Abstract
Drop-on-demand inkjet technology has played an irreplaceable role in various cutting-edge fields in the gaseous environment, which relies on the acoustic waves in the channel to dispense droplet. The droplet diameter is about 20–100 µm and is difficult to be further reduced. For the emerging high-resolution inkjet technology in a liquid environment based on the confined interface vibration triggered by acoustic waves in the printhead, the droplet size can be 10 times smaller than the orifice, which can also be facilely regulated. However, the residual vibrations of the confined interface will dispense secondary droplets when the stimulation is significant, interfering the uniformity of the printing results. Herein, a strategy that can regulate the interface behavior by manipulating the acoustic waves in the channel is proposed, which can achieve a significant main vibration while the residual vibrations are effectively suppressed. A mathematical model is constructed based on the experimental phenomenon to explain how the interface behavior is regulated. The influence of echo time on the interface vibrations, the mechanisms of how the residual vibrations affect the subsequent main vibration and primary droplet are revealed.
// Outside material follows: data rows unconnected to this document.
(** C17. The commit of a transaction is atomic at the level of the meta
    pages, however much of its meta page reaches the file.  Let the meta page
    [t mod 2] of the file hold the valid record of the last transaction [t]
    and the other one an older record.  [meta::write] fills the zeroed buffer
    of [Tx::writeMeta] with the record of transaction [t + 1]; when any first
    [n] of its 4096 bytes have been written at the page id that it put in the
    header, [getMeta] answers, from the two pages of the file, the record of
    [t] or the record of [t + 1] and nothing else: the old one while [n] does
    not go beyond the record's transaction id, the new one once [n] covers
    the record, which is the case of the whole page; and the page of the
    record of [t] has not changed. *)
Theorem meta_commit_atomic f m0 m1 t mt :
  8192 <= Z.of_nat (length f) ->
  meta_read f (meta_slot 0) = Ok m0 -> meta_read f (meta_slot 1) = Ok m1 ->
  let '(cur, old) := if t mod 2 =? 0 then (m0, m1) else (m1, m0) in
  txid_ cur = t -> validate cur = true -> txid_ old < t ->
  meta_ok mt -> txid_ mt = t + 1 -> magic_ mt = MAGIC -> version_ mt = VERSION ->
  root (root_ mt) < totalPageNumber_ mt -> freeListPageNumber_ mt < totalPageNumber_ mt ->
  exists mt' page id,
    meta_write mt (replicate 4096 Byte.x00) 0 = Ok (mt', page) /\ length page = 4096%nat /\
    mt' = meta_set_checksum mt 0 /\ Page_id page 0 = Ok id /\
    forall n, (n <= 4096)%nat ->
    exists f' m0' m1',
      splice f (id * 4096) (take n page) = Ok f' /\
      meta_read f' (meta_slot 0) = Ok m0' /\ meta_read f' (meta_slot 1) = Ok m1' /\
      (getMeta m0' m1' = Ok cur \/ getMeta m0' m1' = Ok mt') /\
      (Z.of_nat n <= 64 -> getMeta m0' m1' = Ok cur) /\
      (80 <= Z.of_nat n -> getMeta m0' m1' = Ok mt') /\
      slice f' (t mod 2 * 4096) 4096 = slice f (t mod 2 * 4096) 4096.
Proof.
  intros Hf H0 H1. pose proof (Z.mod_pos_bound t 2 ltac:(lia)).
  destruct (if t mod 2 =? 0 then (m0, m1) else (m1, m0)) as [cur old] eqn:Eco.
  intros Hcur Hv Hold Hok Ht Hm Hve Hr Hfl.
  destruct (meta_write_ok mt (replicate 4096 Byte.x00) 0) as (page&Hw&Hlen%same_outside_length&Hrd&Hid);
    [done..|by vm_compute|].
  rewrite length_replicate in Hlen. exists (meta_set_checksum mt 0), page, ((t + 1) mod 2).
  rewrite Ht in Hid. split_and!; [done..|]. intros n Hn.
  rewrite succ_mod_2.
  destruct (splice_succeeds f ((1 - t mod 2) * 4096) (take n page)) as [f' Hf'];
    [lia|rewrite length_take; lia|].
  destruct (meta_read_torn page f ((1 - t mod 2) * 4096) n f' (meta_set_checksum mt 0) old)
    as (x&Hx&Hx1&Hx2&Hx3); [done| |lia|done|].
  { destruct (Z.eqb_spec (t mod 2) 0); injection Eco as <- <-; unfold meta_slot in *.
    - by replace (1 - t mod 2) with 1 by lia.
    - by replace (1 - t mod 2) with 0 by lia. }
  assert (slice f' (t mod 2 * 4096) 4096 = slice f (t mod 2 * 4096) 4096) as Hother.
  { eapply slice_splice_other; [done|]. rewrite length_take. lia. }
  assert (meta_read f' (meta_slot (t mod 2)) = Ok cur) as Hc.
  { unfold meta_slot. rewrite (meta_read_untouched f) by (done || lia).
    destruct (Z.eqb_spec (t mod 2) 0) as [E|]; injection Eco as <- <-; [by rewrite E|].
    by replace (t mod 2) with 1 by lia. }
  assert (Hg : let r := if (txid_ cur <? txid_ x) && validate x then x else cur in
    txid_ x <> txid_ cur ->
    exists m0' m1', meta_read f' (meta_slot 0) = Ok m0' /\ meta_read f' (meta_slot 1) = Ok m1' /\
      getMeta m0' m1' = Ok r).
  { intros r Hne. destruct (getMeta_either cur x Hv Hne) as [G1 G2]. unfold meta_slot in *.
    destruct (Z.eqb_spec (t mod 2) 0) as [E|].
    - rewrite E in *. exists cur, x. by split_and!.
    - replace (t mod 2) with 1 in * by lia. exists x, cur. by split_and!. }
  assert (txid_ x < t \/ txid_ x = t + 1) as Hxt.
  { destruct (Z.le_gt_cases (Z.of_nat n) 64) as [|Hn64]; [left; rewrite Hx1 by done; lia|].
    destruct (Hx3 ltac:(lia)) as (_&j&Hj&->). cbn [txid_ meta_set_checksum]. rewrite Ht.
    apply torn_txid; [|done]. split; [|done].
    destruct (Z.eqb_spec (t mod 2) 0); injection Eco as <- <-; by eapply meta_read_txid. }
  destruct (Hg ltac:(lia)) as (m0'&m1'&G0&G1&G). exists f', m0', m1'. rewrite G.
  split_and!; try done.
  - destruct ((txid_ cur <? txid_ x) && validate x) eqn:E; [right|by left].
    apply andb_true_iff in E as [Hlt%Z.ltb_lt Hvx].
    assert (64 <= Z.of_nat n) as H64.
    { destruct (Z.le_gt_cases 64 (Z.of_nat n)); [done|]. rewrite Hx1 in Hlt by lia. lia. }
    destruct (Hx3 H64) as [Hxe _]. apply validate_iff in Hvx as (_&_&Hc0).
    destruct Hxt as [|Hxt]; [lia|]. rewrite Hxe, Hc0, Hxt, <-Ht. done.
  - intros Hn64. specialize (Hx1 Hn64). by rewrite (proj2 (Z.ltb_ge _ _)) by lia.
  - intros Hn80. rewrite (Hx2 Hn80). cbn [txid_ meta_set_checksum].
    rewrite (proj2 (Z.ltb_lt _ _)) by lia. cbn [andb].
    by rewrite (proj2 (validate_iff _)).
Qed.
This work provides a theoretical guidance for regulating droplet size and improving the printing resolution of inkjet in a liquid environment by regulating the acoustic waves in the channel, and demonstrates its practical application potential.
摘要
按需喷墨打印技术主要依赖于通道内的声波来实现液滴的喷射, 其在气体环境中的各前沿领域发挥了不可取代的作用. 喷墨打印液滴直径通常在20–100微米范围内, 难以进一步减小. 对于管道声波触发的受约束界面的振动而开发的新兴的液中高精度打印技术, 其可以产生小于喷嘴直径数十倍的液滴, 并可以灵活地调整液滴尺寸. 然而, 当激励很强的时候, 受约束界面的残余振动会产生次级液滴, 进而影响打印的均一性. 在此, 本文提出了通过调控管道声波进而调控界面行为的策略, 在实现显著主振动的同时有效抑制残余振动. 基于实验现象构建了数学模型以描述界面行为是如何调控的, 回波时间对界面振动的影响, 残余振动影响后续主振动和主液滴的机制都得到了较好的解释. 本文的工作为通过调控管道内的声波来调控液滴尺寸和改善打印精度提供了理论指导, 并证实了其实际应用的潜力.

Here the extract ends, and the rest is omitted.